(** X20. A manage-cart turn that does not get to a product (the model
    fails, its reply does not decode, or the reference names nothing)
    returns with the stage SHOPPING and leaves every cart, and the
    product the session last spoke of, as they were; the model was
    called once. *)
Theorem manage_cart_node_without_product (env : Env) (st : ConversationState) (w : World) :
  (∀ a p, (_extract_cart_action env (get_last_user_message st) st w).1 = inr (Some a) →
          _find_product env a st ≠ inr (Some p)) →
  let r := manage_cart_node env st w in
  raises r = None ∧ stage (state_of r) = ConversationStage.SHOPPING ∧
  store (world_of r) = store w ∧
  last_product_id (state_of r) = last_product_id st ∧
  ∃ req, llm_calls (world_of r) = llm_calls w ++ [req].
Proof.
  intros Hnone r. subst r. unfold manage_cart_node, _send_cart_error_message.
  assert (store (_extract_cart_action env (get_last_user_message st) st w).2 = store w ∧
          ∃ req, llm_calls (_extract_cart_action env (get_last_user_message st) st w).2
                 = llm_calls w ++ [req]) as [Hstore Hcalls].
  { unfold _extract_cart_action. simpl.
    destruct (llm env _); simpl; (split; [done|by eexists]). }
  destruct (_extract_cart_action env (get_last_user_message st) st w) as [[msg|[a|]] w'];
    simpl in *; [by split_and!| |by split_and!].
  specialize (Hnone a).
  destruct (_find_product env a st) as [msg|[prod|]]; [by split_and!| |by split_and!].
  by destruct (Hnone prod).
Qed.

(** X21. [_remove_from_cart] on a product that is in the cart, for
    any quantity asked for. It takes the quantity off the line, or the
    whole line when that many or more are asked for, and answers with a
    text. It raises in one case only: a negative quantity that would
    take the line beyond the stock of its product; then
    [update_quantity] raises its stock error and the cart is as it was.
    So a quantity that is not negative, on a line within its stock,
    never raises. The other lines of the cart and the other carts are
    as they were in every case. *)
Theorem _remove_from_cart_reduces (s : Store) (l : loc) (prod : Product) (qty : Z)
    (item : CartItem) :
  get_item (deref s l) (id prod) = Some item →
  let r := _remove_from_cart s l prod qty in
  let beyond := bool_decide (qty < quantity item) &&
                bool_decide (stock (product item) < quantity item - qty) in
  (if beyond
   then r.1 = inl (InsufficientStock (product item)) ∧ deref r.2 l = deref s l
   else (∃ text, r.1 = inr text) ∧
        has_product (deref r.2 l) (id prod) = bool_decide (qty < quantity item) ∧
        quantity_in_cart (deref r.2 l) (id prod) = Z.max 0 (quantity item - qty)) ∧
  (0 ≤ qty → quantity item ≤ stock (product item) → beyond = false) ∧
  (∀ k, k ≠ id prod → get_item (deref r.2 l) k = get_item (deref s l) k) ∧
  (∀ l', l' ≠ l → r.2 !! l' = s !! l').
Proof.
  intros Hget r beyond. subst r beyond.
  assert (dict_in (id prod) (items (deref s l)) = true) as Hhas.
  { unfold dict_in. unfold get_item in Hget. by rewrite Hget. }
  assert (quantity_in_cart (deref s l) (id prod) = quantity item) as Hq.
  { unfold quantity_in_cart. by rewrite Hget. }
  assert (∀ c, deref (<[l:=c]> s) l = c) as Hl.
  { intros c. unfold deref. by rewrite lookup_insert_eq. }
  unfold get_item in Hget.
  unfold _remove_from_cart, has_product. rewrite Hhas, Hq. cbn [negb].
  destruct (decide (quantity item ≤ qty)) as [Hall|Hall].
  - rewrite (bool_decide_eq_true_2 (quantity item ≤ qty)) by done.
    rewrite (bool_decide_eq_false_2 (qty < quantity item)) by lia. cbn [andb].
    unfold call, remove_item. rewrite Hhas.
    cbn [negb raised cart_after then_say fst snd]. rewrite Hl.
    unfold quantity_in_cart, get_item, dict_in. cbn [items]. rewrite dict_get_del_eq.
    split_and!.
    + by eexists.
    + done.
    + lia.
    + done.
    + intros k Hk. by apply dict_get_del_ne.
    + intros l' Hl'. by rewrite lookup_insert_ne.
  - rewrite (bool_decide_eq_false_2 (quantity item ≤ qty)) by done.
    rewrite (bool_decide_eq_true_2 (qty < quantity item)) by lia. cbn [andb].
    unfold call, update_quantity. rewrite Hget.
    rewrite (bool_decide_eq_false_2 (quantity item - qty < 0)) by lia.
    rewrite (bool_decide_eq_false_2 (quantity item - qty = 0)) by lia.
    unfold is_available.
    destruct (decide (quantity item - qty ≤ stock (product item))) as [Hstock|Hstock].
    + rewrite (bool_decide_eq_true_2 (quantity item - qty ≤ stock (product item))) by done.
      rewrite (bool_decide_eq_false_2 (stock (product item) < quantity item - qty)) by lia.
      cbn [negb raised cart_after then_say fst snd]. rewrite Hl.
      unfold set_quantity. rewrite Hget.
      unfold quantity_in_cart, get_item, dict_in. cbn [items]. rewrite dict_get_set_eq.
      cbn [quantity].
      split_and!.
      * by eexists.
      * done.
      * lia.
      * done.
      * intros k Hk. by apply dict_get_set_ne.
      * intros l' Hl'. by rewrite lookup_insert_ne.
    + rewrite (bool_decide_eq_false_2 (quantity item - qty ≤ stock (product item))) by done.
      rewrite (bool_decide_eq_true_2 (stock (product item) < quantity item - qty)) by lia.
      cbn [negb raised cart_after then_say fst snd]. rewrite Hl.
      split_and!.
      * done.
      * done.
      * intros ? ?. lia.
      * done.
      * intros l' Hl'. by rewrite lookup_insert_ne.
Qed.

== WHAT IS EXPECTED ==
The answer must consist solely of the lines from the first line of the data to the line holding "Theorem manage_cart_node_without_product (env", each given again exactly.

== ANSWER TO THIS TASK ==
(** X20. A manage-cart turn that does not get to a product (the model
    fails, its reply does not decode, or the reference names nothing)
    returns with the stage SHOPPING and leaves every cart, and the
    product the session last spoke of, as they were; the model was
    called once. *)
Theorem manage_cart_node_without_product (env : Env) (st : ConversationState) (w : World) :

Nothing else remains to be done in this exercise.